_What you will do_
As the answer, set down the lines below from the one containing "(** *** The asked fields *)" through the one containing "(** *** Families *)", exactly and inclusively, and no others.

_Given records_
(* ===== verification/Info.v ===== *)
(** * The session snapshot ([wire/info.rs], [wire/listeners.rs])

    The records of [GET_STATE] and [ATTACHED], the recursive layout tree with its
    depth and ratio checks, and the snapshot with its four additive trailers
    (resource facets, host inventory, session facets, listener report). *)

From S2P Require Import Prelude Wire Enums Ids Caps Codec.

(** ** Listener report (wire/listeners.rs) *)

(* wire/listeners.rs ListenerDisabledReason *)
Inductive ListenerDisabledReason : Type :=
| Disabled_TokenStoreLoadFailed | Disabled_TlsSetupFailed | Disabled_CertProvisionFailed
| Disabled_BindFailed | Disabled_OverlayGateClosed | Disabled_NoOverlayAddress.

(* wire/listeners.rs RemoteListenerTransport *)
Inductive RemoteListenerTransport : Type := Transport_Wss | Transport_Quic | Transport_Wt.

#[export] Instance RemoteListenerTransport_eq_dec : EqDecision RemoteListenerTransport.
Proof. solve_decision. Defined.

(* wire/listeners.rs RemoteListenerSlot *)
Record RemoteListenerSlot : Type := mkSlot {
  slot_transport : RemoteListenerTransport;
  slot_expected : bool;
  slot_bound : bool;
  slot_addr : option bytes;
  slot_disabled_reason : option ListenerDisabledReason
}.

(* wire/listeners.rs RemoteListenersReport *)
Record RemoteListenersReport : Type := mkReport {
  schema_version : Z;
  listeners : list RemoteListenerSlot
}.

(** The first slot of the same transport is replaced in place. *)
Fixpoint replace_slot (slot : RemoteListenerSlot) (l : list RemoteListenerSlot)
    : option (list RemoteListenerSlot) :=
  match l with
  | [] => None
  | row :: rest =>
      if decide (slot_transport row = slot_transport slot) then Some (slot :: rest)
      else match replace_slot slot rest with Some r => Some (row :: r) | None => None end
  end.

(* wire/listeners.rs RemoteListenersReport::upsert *)
Definition upsert (slot : RemoteListenerSlot) (r : RemoteListenersReport) : RemoteListenersReport :=
  mkReport (schema_version r)
    (match replace_slot slot (listeners r) with Some l => l | None => listeners r ++ [slot] end).

(* wire/listeners.rs RemoteListenersReport::unhealthy *)
Definition unhealthy (r : RemoteListenersReport) : list RemoteListenerSlot :=
  List.filter (fun s => slot_expected s && negb (slot_bound s)) (listeners r).

(** [serde_json] on the report, whose code is not in the repository: its documented
    contract is that it reads back what it wrote, as UTF-8 text. *)
Class ReportJson : Type := {
  report_to_json : RemoteListenersReport -> bytes;
  report_from_json : bytes -> option RemoteListenersReport;
  report_round_trip r : report_from_json (report_to_json r) = Some r;
  report_json_utf8 r : utf8_valid (report_to_json r) = true
}.

(** ** Layout trees *)

(* wire/info.rs LAYOUT_TAG_LEAF *)
Definition LAYOUT_TAG_LEAF : Z := 0.
(* wire/info.rs LAYOUT_TAG_SPLIT *)
Definition LAYOUT_TAG_SPLIT : Z := 1.
(* wire/info.rs SPLIT_DIR_HORIZONTAL *)
Definition SPLIT_DIR_HORIZONTAL : Z := 0.
(* wire/info.rs SPLIT_DIR_VERTICAL *)
Definition SPLIT_DIR_VERTICAL : Z := 1.

(* wire/info.rs SplitDir *)
Inductive SplitDir : Type := SplitDir_Horizontal | SplitDir_Vertical.

(* wire/info.rs LayoutNode *)
Inductive LayoutNode : Type :=
| LayoutNode_Leaf (pane : ResourceId)
| LayoutNode_Split (dir : SplitDir) (ratio : Z) (left right : LayoutNode).

(* wire/info.rs encode_split_dir *)
Definition encode_split_dir (d : SplitDir) : Z :=
  match d with SplitDir_Horizontal => SPLIT_DIR_HORIZONTAL | SplitDir_Vertical => SPLIT_DIR_VERTICAL end.
(* wire/info.rs decode_split_dir *)
Definition decode_split_dir (tag : Z) : dresult SplitDir :=
  if tag =? SPLIT_DIR_HORIZONTAL then Ok SplitDir_Horizontal
  else if tag =? SPLIT_DIR_VERTICAL then Ok SplitDir_Vertical
  else Err (UnknownEnumValue "SplitDir" tag).

(* wire/info.rs encode_layout_node *)
Fixpoint encode_layout_node (node : LayoutNode) : bytes :=
  match node with
  | LayoutNode_Leaf pane => write_u8 LAYOUT_TAG_LEAF ++ encode_terminal_id pane
  | LayoutNode_Split dir ratio l r =>
      write_u8 LAYOUT_TAG_SPLIT ++ write_u8 (encode_split_dir dir) ++ write_f32_be ratio
      ++ encode_layout_node l ++ encode_layout_node r
  end.

(* wire/info.rs MAX_LAYOUT_DEPTH *)
Definition MAX_LAYOUT_DEPTH : nat := 64.

(** [is_finite() && (0.0..=1.0).contains(&ratio)] on the bit pattern: from [+0.0] to
    [1.0], which are ordered like their bits, and [-0.0]. *)
Definition ratio_ok (bits : Z) : bool :=
  ((0 <=? bits) && (bits <=? 0x3f800000)) || (bits =? 0x80000000).
Lemma reads_input_event e : wf_input_event e = true -> reads decode_input_event (encode_input_event e) e.
Proof.
  destruct e; cbn; intros; unfold decode_input_event; try (by reads_tac).
  unfold encode_focus_event, decode_focus_event. reads_tac.
Qed.
#[export] Hint Resolve reads_input_event : reads.

Lemma reads_kill_precondition p :
  wf_precondition p = true -> reads decode_kill_precondition (encode_kill_precondition p) p.
Proof.
  destruct p as [[i|] c]; unfold wf_precondition, encode_kill_precondition; cbn; intros; split_bools;
    unfold decode_kill_precondition; rewrite <- ?app_assoc; reads_tac.
  eapply reads_bind; [eapply reads_bind_ret; [eauto with reads|apply reads_ret]|]. reads_tac.
Qed.
#[export] Hint Resolve reads_kill_precondition : reads.

Lemma reads_file_upload_id bs :
  wf_nonzero_id16 bs = true -> reads decode_file_upload_id (write_array bs) bs.
Proof.
  intros H. destruct (id16_new bs H) as [_ E]. unfold wf_nonzero_id16, wf_id16 in H. split_bools.
  eapply reads_bind_ret; [apply reads_array; [done|by apply Nat.eqb_eq]|].
  cbv beta. rewrite E. apply reads_ret.
Qed.
#[export] Hint Resolve reads_file_upload_id : reads.

(** *** The asked fields *)

Lemma asked_suggestions id q l sugg el bs s' :
  wf_strs sugg = true -> reads_fields asked_step (id, q, l ++ sugg, el) bs s' ->
  reads_fields asked_step (id, q, l, el)
    (concat (map (write_field event_asked_SUGGESTION) sugg) ++ bs) s'.
Proof.
  revert l; induction sugg as [|x sugg IH]; intros l Hw H; cbn in *.
  - by rewrite app_nil_r in H.
  - split_bools. rewrite <- app_assoc. eapply rf_cons; [done| |apply IH; [done|]].
    + intros _. unfold asked_step. eval_eqb. by rewrite from_utf8_valid.
    + rewrite <- app_assoc. exact H.
Qed.

Lemma reads_asked id q sugg el :
  wf_asked id q sugg el = true ->
  reads_body decode_asked_event (encode_asked_fields id q sugg el) (id, q, sugg, el).
Proof.
  unfold wf_asked; intros; split_bools. apply reads_while_fields. unfold encode_asked_fields.
  eapply rf_cons; [done|intros _; unfold asked_step; eval_eqb; by rewrite from_utf8_valid|].
  eapply rf_cons; [done|intros _; unfold asked_step; eval_eqb; by rewrite from_utf8_valid|].
  apply asked_suggestions; [done|]. cbn. destruct el as [el|]; [|constructor].
  eapply rf_one; [done|]. intros Hl. unfold asked_step; eval_eqb.
  rewrite (sub_reads read_u64_be _ el); [done| |done]. by apply reads_u64.
Qed.

(** *** Families *)

Lemma reads_found rest m bs c :
  reads_in rest m bs c -> reads_in rest (found m) bs (Some c).
Proof. intros. eapply reads_in_bind_ret; [done|]. apply reads_reads_in, reads_ret. Qed.

Lemma or_else_found rest fam next bs c :
  reads_in rest fam bs (Some c) -> reads_in rest (or_else fam next) bs c.
Proof. intros. eapply reads_in_bind_ret; [done|]. apply reads_reads_in, reads_ret. Qed.

Lemma or_else_none rest next bs c :
  reads_in rest next bs c -> reads_in rest (or_else (mret None) next) bs c.
Proof. exact id. Qed.
(* wire/decode.rs Decoder::decode_terminal_closed *)
Definition terminal_closed_step (s : option ResourceId * option Z * CloseReason)
    (id : Z) (value : bytes)
    : dresult (option ResourceId * option Z * CloseReason) :=
  let '(terminal_id, exit_status, reason) := s in
  if id =? terminal_closed_TERMINAL_ID then
    x ← sub value decode_terminal_id;
    Ok (Some x, exit_status, reason)
  else if id =? terminal_closed_EXIT_STATUS then
    bits ← sub value read_u32_be;
    Ok (terminal_id, Some (to_signed 32 bits), reason)
  else if id =? terminal_closed_REASON then
    x ← sub value read_u8;
    Ok (terminal_id, exit_status, from_wire_t x)
  else Ok s.
(* wire/decode.rs Decoder::decode_terminal_closed *)
Definition decode_terminal_closed : M FrameKind :=
  s ← while_fields terminal_closed_step (None, None, CloseReason_Unknown);
  let '(terminal_id, exit_status, reason) := s in
  terminal_id ← lift (ok_or UnexpectedEof terminal_id);
  mret (FrameKind_ResourceClosed terminal_id exit_status reason).

(* wire/decode.rs Decoder::decode_terminal_resize *)
Definition terminal_resize_step (s : option ResourceId * Z * Z) (id : Z) (value : bytes)
    : dresult (option ResourceId * Z * Z) :=
  let '(terminal_id, cols, rows) := s in
  if id =? terminal_resize_TERMINAL_ID then
    x ← sub value decode_terminal_id;
    Ok (Some x, cols, rows)
  else if id =? terminal_resize_COLS then x ← sub value read_u16_be; Ok (terminal_id, x, rows)
  else if id =? terminal_resize_ROWS then x ← sub value read_u16_be; Ok (terminal_id, cols, x)
  else Ok s.
(* wire/decode.rs Decoder::decode_terminal_resize *)
Definition decode_terminal_resize : M FrameKind :=
  s ← while_fields terminal_resize_step (None, 0, 0);
  let '(terminal_id, cols, rows) := s in
  terminal_id ← lift (ok_or UnexpectedEof terminal_id);
  mret (FrameKind_ResizeTerminal terminal_id cols rows).

(* wire/decode.rs Decoder::decode_command *)
Definition command_frame_step (s : Z * option Command) (id : Z) (value : bytes)
    : dresult (Z * option Command) :=
  let '(request_id, command) := s in
  if id =? command_REQUEST_ID then x ← sub value read_u32_be; Ok (x, command)
  else if id =? command_COMMAND then x ← sub value decode_command; Ok (request_id, Some x)
  else Ok s.
(* wire/decode.rs Decoder::decode_command *)
Definition decode_command_frame : M FrameKind :=
  s ← while_fields command_frame_step (0, None);
  let '(request_id, command) := s in
  command ← lift (ok_or UnexpectedEof command);
  mret (FrameKind_Command request_id command).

_Exercise result_
(** *** The asked fields *)

Lemma asked_suggestions id q l sugg el bs s' :
  wf_strs sugg = true -> reads_fields asked_step (id, q, l ++ sugg, el) bs s' ->
  reads_fields asked_step (id, q, l, el)
    (concat (map (write_field event_asked_SUGGESTION) sugg) ++ bs) s'.
Proof.
  revert l; induction sugg as [|x sugg IH]; intros l Hw H; cbn in *.
  - by rewrite app_nil_r in H.
  - split_bools. rewrite <- app_assoc. eapply rf_cons; [done| |apply IH; [done|]].
    + intros _. unfold asked_step. eval_eqb. by rewrite from_utf8_valid.
    + rewrite <- app_assoc. exact H.
Qed.

Lemma reads_asked id q sugg el :
  wf_asked id q sugg el = true ->
  reads_body decode_asked_event (encode_asked_fields id q sugg el) (id, q, sugg, el).
Proof.
  unfold wf_asked; intros; split_bools. apply reads_while_fields. unfold encode_asked_fields.
  eapply rf_cons; [done|intros _; unfold asked_step; eval_eqb; by rewrite from_utf8_valid|].
  eapply rf_cons; [done|intros _; unfold asked_step; eval_eqb; by rewrite from_utf8_valid|].
  apply asked_suggestions; [done|]. cbn. destruct el as [el|]; [|constructor].
  eapply rf_one; [done|]. intros Hl. unfold asked_step; eval_eqb.
  rewrite (sub_reads read_u64_be _ el); [done| |done]. by apply reads_u64.
Qed.

(** *** Families *)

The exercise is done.